Six Habits of Great Change Leaders

I receintly read the following in a weekly newsletter I receive and feel it is worth repeating and sharing:

Six Habits of Great Change Leaders

Leading change is particularly challenging for any leader. Here are some habits of great change leaders, and suggestions for putting these habits into practice in your organization.

1. Provide an Inspiring Mission and Clear Direction

Know the value of creating a mission and direction that everyone understands and can follow.

2. Hire the Best People

Top performance comes from top people. Work to hire the best people possible.

3. Build a Strong Leadership Team

Have a strong guiding coalition. It's virtually impossible to lead significant change on one's own.

4. Get Out of the Way

Communicate the company vision and direction clearly, ensure that people are committed, then empower people to take independent action and make decisions.

5. Communicate Regularly

Be visible when things are going well and then remain visible when times are bad.

6. Reward and Recognize the Right Performance

Great change leaders know that reward and recognition have to be consistent with vision and direction.

by Dr. Jane Adler and Dr. Robert Karlsberg, The CEO Refresher

Monday, June 18, 2007

My commitment

On May 1, 2007 at the ASQ Ideas to Action Gathering I committed to learning how to start a blog and then beginning to blog...this posting has fulfilled my initial commitment. Next step is to keep this up and share my thoughts on Quality.

I've marketed myself a Quality Professional for about 20 years now, yet I still wonder about the definition of Quality. When one of my children bursts into spontaneous laughter I see the Quality of my Life (and theirs), yet in that laughter I also note minor flaws...are his or her teeth straight for instance. So I've asked myself time and again what is quality...

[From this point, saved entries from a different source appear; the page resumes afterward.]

(** C4, amended.  When some leaf has a smaller leading dimension than the
    first leaf, [unbatch] raises an [IndexError] and returns nothing. *)
Theorem unbatch_short_leaf_raises (batches_struct : struct np.ndarray)
    (first b : np.ndarray) (rest : list np.ndarray) :
  flatten batches_struct = first :: rest ->
  b ∈ rest ->
  leading_dim b < leading_dim first ->
  exists msg, unbatch batches_struct = Raise (IndexError msg).
Proof.
  intros Hf Hb Hlt. rewrite (unbatch_unfold _ _ _ Hf).
  unfold leading_dim in Hlt at 2. unfold np.len.
  destruct (np.shape first) as [|n sh]; simpl in Hlt; [lia|].
  cbn [bind]. set (body := fun batch_pos : nat => _).
  assert (is_ok (mapM body (seq 0 n)) = false) as Hno.
  { rewrite mapM_is_ok. apply not_true_iff_false. intros Hall.
    rewrite forallb_forall in Hall.
    specialize (Hall (leading_dim b)).
    rewrite <- list_elem_of_In, elem_of_seq in Hall.
    specialize (Hall ltac:(lia)). unfold body in Hall.
    destruct (mapM _ (flatten batches_struct)) as [items|] eqn:E; [|done].
    apply mapM_Ok in E. rewrite Hf in E.
    apply Forall2_cons_inv_l in E as (? & ? & _ & E & _).
    apply list_elem_of_lookup in Hb as [j Hj].
    destruct (Forall2_lookup_l _ _ _ _ _ E Hj) as (? & _ & Hg).
    pose proof (getitem_is_ok b (leading_dim b)) as Hok.
    rewrite Hg in Hok. simpl in Hok. symmetry in Hok.
    apply bool_decide_eq_true in Hok. lia. }
  apply not_ok_Raise in Hno as [e He]. rewrite He.
  apply mapM_Raise in He as (pos & _ & He).
  apply unbatch_body_Raise in He as [msg ->]. eauto.
Qed.

Lemma unbatch_short_leaf_raises_witness :
  exists msg,
    unbatch (Tup [Leaf (np.NdArray [3] np.int64 [Fin 4; Fin 5; Fin 6] false);
                  Leaf (np.NdArray [2] np.int64 [Fin 1; Fin 2] false)])
    = Raise (IndexError msg).
Proof.
  apply (unbatch_short_leaf_raises _
    (np.NdArray [3] np.int64 [Fin 4; Fin 5; Fin 6] false)
    (np.NdArray [2] np.int64 [Fin 1; Fin 2] false)
    [np.NdArray [2] np.int64 [Fin 1; Fin 2] false]).
  - reflexivity.
  - apply list_elem_of_here.
  - vm_compute. lia.
Defined.

(** When no leaf is shorter than the first one, [unbatch] returns as many
    items as the leading dimension of the first leaf. *)
Lemma unbatch_long_leaves (batches_struct : struct np.ndarray)
    (first : np.ndarray) (rest : list np.ndarray) n sh :
  flatten batches_struct = first :: rest ->
  np.shape first = n :: sh ->
  Forall (fun b => n <= leading_dim b) rest ->
  exists out, unbatch batches_struct = Ok out /\ length out = n.
Proof.
  intros Hf Hs Hall. rewrite (unbatch_unfold _ _ _ Hf).
  unfold np.len. rewrite Hs. cbn [bind]. set (body := fun batch_pos : nat => _).
  destruct (mapM body (seq 0 n)) as [out|e] eqn:E.
  - exists out. split; [done|]. apply mapM_length in E.
    by rewrite length_seq in E.
  - exfalso. apply mapM_Raise in E as (pos & Hpos & E).
    apply elem_of_seq in Hpos. unfold body in E.
    apply bind_Raise in E as [E|(items & Hi & E)].
    + apply mapM_Raise in E as (b & Hb & E).
      pose proof (getitem_is_ok b pos) as Hok. rewrite E in Hok.
      simpl in Hok. symmetry in Hok. apply bool_decide_eq_false in Hok.
      rewrite Hf in Hb. apply elem_of_cons in Hb as [->|Hb].
      * unfold leading_dim in Hok. rewrite Hs in Hok. simpl in Hok. lia.
      * rewrite Forall_forall in Hall. specialize (Hall b Hb). lia.
    + apply mapM_length in Hi.
      destruct (unflatten_as_Ok batches_struct items) as (r & Hr & _);
        [done|]. congruence.
Qed.

(** ** [batch] on an empty list *)

Lemma stack_Raise l e :
  np.stack l = Raise e -> e <> empty_batch_error.
Proof.
  unfold np.stack. destruct l; [by intros [= <-]|].
  destruct (forallb _ _); [done|by intros [= <-]].
Qed.

Lemma concatenate_Raise l e :
  np.concatenate l = Raise e -> e <> empty_batch_error.
Proof.
  unfold np.concatenate. destruct l; [by intros [= <-]|].
  destruct (existsb _ _); [by intros [= <-]|].
  destruct (forallb _ _); [done|by intros [= <-]].
Qed.

Lemma unflatten_as_Raise {A B} (s : struct A) (flat : list B) e :
  unflatten_as s flat = Raise e -> e <> empty_batch_error.
Proof.
  unfold unflatten_as. destruct s.
  - destruct flat as [|? [|]]; try done; by intros [= <-].
  - case_decide; [|by intros [= <-]].
    destruct (pack _ _) as [[]|]; [done|by intros [= <-]].
  - case_decide; [|by intros [= <-]].
    destruct (pack _ _) as [[]|]; [done|by intros [= <-]].
Qed.

Lemma map_structure_Raise {A B} (f : list A -> result B) l e :
  (forall x e, f x = Raise e -> e <> empty_batch_error) ->
  map_structure f l = Raise e -> e <> empty_batch_error.
Proof.
  intros Hf. unfold map_structure. destruct l as [|s0 others];
    [by intros [= <-]|].
  intros [H|(? & _ & H)]%bind_Raise.
  - apply mapM_Raise in H as (s & _ & H).
    apply assert_same_structure_Raise in H as [-> | ->]; done.
  - apply bind_Raise in H as [H|(rs & _ & H)].
    + apply mapM_Raise in H as (col & _ & H). by eapply Hf.
    + by eapply unflatten_as_Raise.
Qed.

(** C7. [batch] raises the error for an empty input exactly when the
    input list is empty, and then no structure is returned. *)
Theorem batch_empty_iff (list_of_structs : list (struct np.ndarray))
    (flag : batch_dim_flag) :
  batch list_of_structs flag = Raise empty_batch_error
  <-> list_of_structs = [].
Proof.
  split; [|by intros ->].
  destruct list_of_structs as [|first rest]; [done|]. intros H. exfalso.
  unfold batch in H. apply bind_Raise in H as [H|(already & _ & H)].
  - destruct flag; [done|]. by destruct (flatten first).
  - eapply map_structure_Raise in H; [done|].
    intros x e' [He|(? & _ & ?)]%bind_Raise; [|done].
    destruct already; [by eapply concatenate_Raise|by eapply stack_Raise].
Qed.

(** ** [get_dummy_batch_for_space] *)

Lemma flatten_base_struct (space : Space) :
  flatten (get_base_struct_from_space space) = flatten_space space.
Proof.
  induction space as [| | |l IH|m IH] using Space_ind'; try done.
  - rewrite flatten_space_Tuple. simpl. f_equal.
    induction IH as [|s l Hs _ IHl]; [done|]. simpl. by f_equal.
  - rewrite flatten_space_Dict.
    change (get_base_struct_from_space (Dict m))
      with (Dct (get_base_struct_from_space <$> m)).
    rewrite flatten_Dct, sorted_items_fmap_snd. f_equal.
    assert (forall k x, (k, x) ∈ sorted_items m -> m !! k = Some x) as He.
    { intros k x. apply elem_of_sorted_items. }
    induction (sorted_items m) as [|[k x] es IHes]; [done|]. simpl. f_equal.
    + apply (IH k x), He. left.
    + apply IHes. intros k' x' H'. apply He. by right.
Qed.

Section DummyBatchProofs.
Context (rng : Type) (sample : Space -> rng -> np.ndarray * rng).

(** With a time size and no positive batch size, the call on a
    primitive space fails before anything is drawn or built. *)
Lemma primitive_time_without_batch space batch_size fill_value t
    time_major one_hot_discrete g :
  (batch_size <= 0)%Z ->
  dummy_batch_primitive rng sample space batch_size fill_value (Some t)
    time_major one_hot_discrete g = (Raise AssertionError, g).
Proof.
  intros Hb. unfold dummy_batch_primitive.
  assert ((0 <? batch_size)%Z = false) as -> by lia.
  by destruct fill_value.
Qed.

Some say beauty is in the eyes of the beholder – So quality is perceived by individuals in their own way. This, I believe and accept as the true definition of is self defined.

According to Dr. W. Edwards Deming "Quality (control) does not mean achieving perfection. It means the efficient production of quality that the market expects". This, too, sounds reasonable, however, it is only referring to products and production. Not enough, what about service, what about quality of life?

Dr. Joseph Juran defined quality as "fitness for use". How do you use a flower? A perfect rose exhibits undefinable quality attributes but is it truly fit for use?

Phil Crosby said that quality is “Conformance to Requirements”. I ask, who defines the requirements? Answer - the user, therefore I go back to my earlier thought that Quality is perceived by the individual.

Many other definitions exist and if you review them you will find that they all seem to hover around this thougth of user perception.

So I will leave you for today with this thought...Quality is defined by you...when you interpret a specification you are defining the quality of the product as it should be, when you hold your child and he squeezes you back you are defining a quality of life equal to no other, when you accept a product or service you have accepted the producers perception of the product or service's quality, not your own perception unless the two match (and hopefully they do).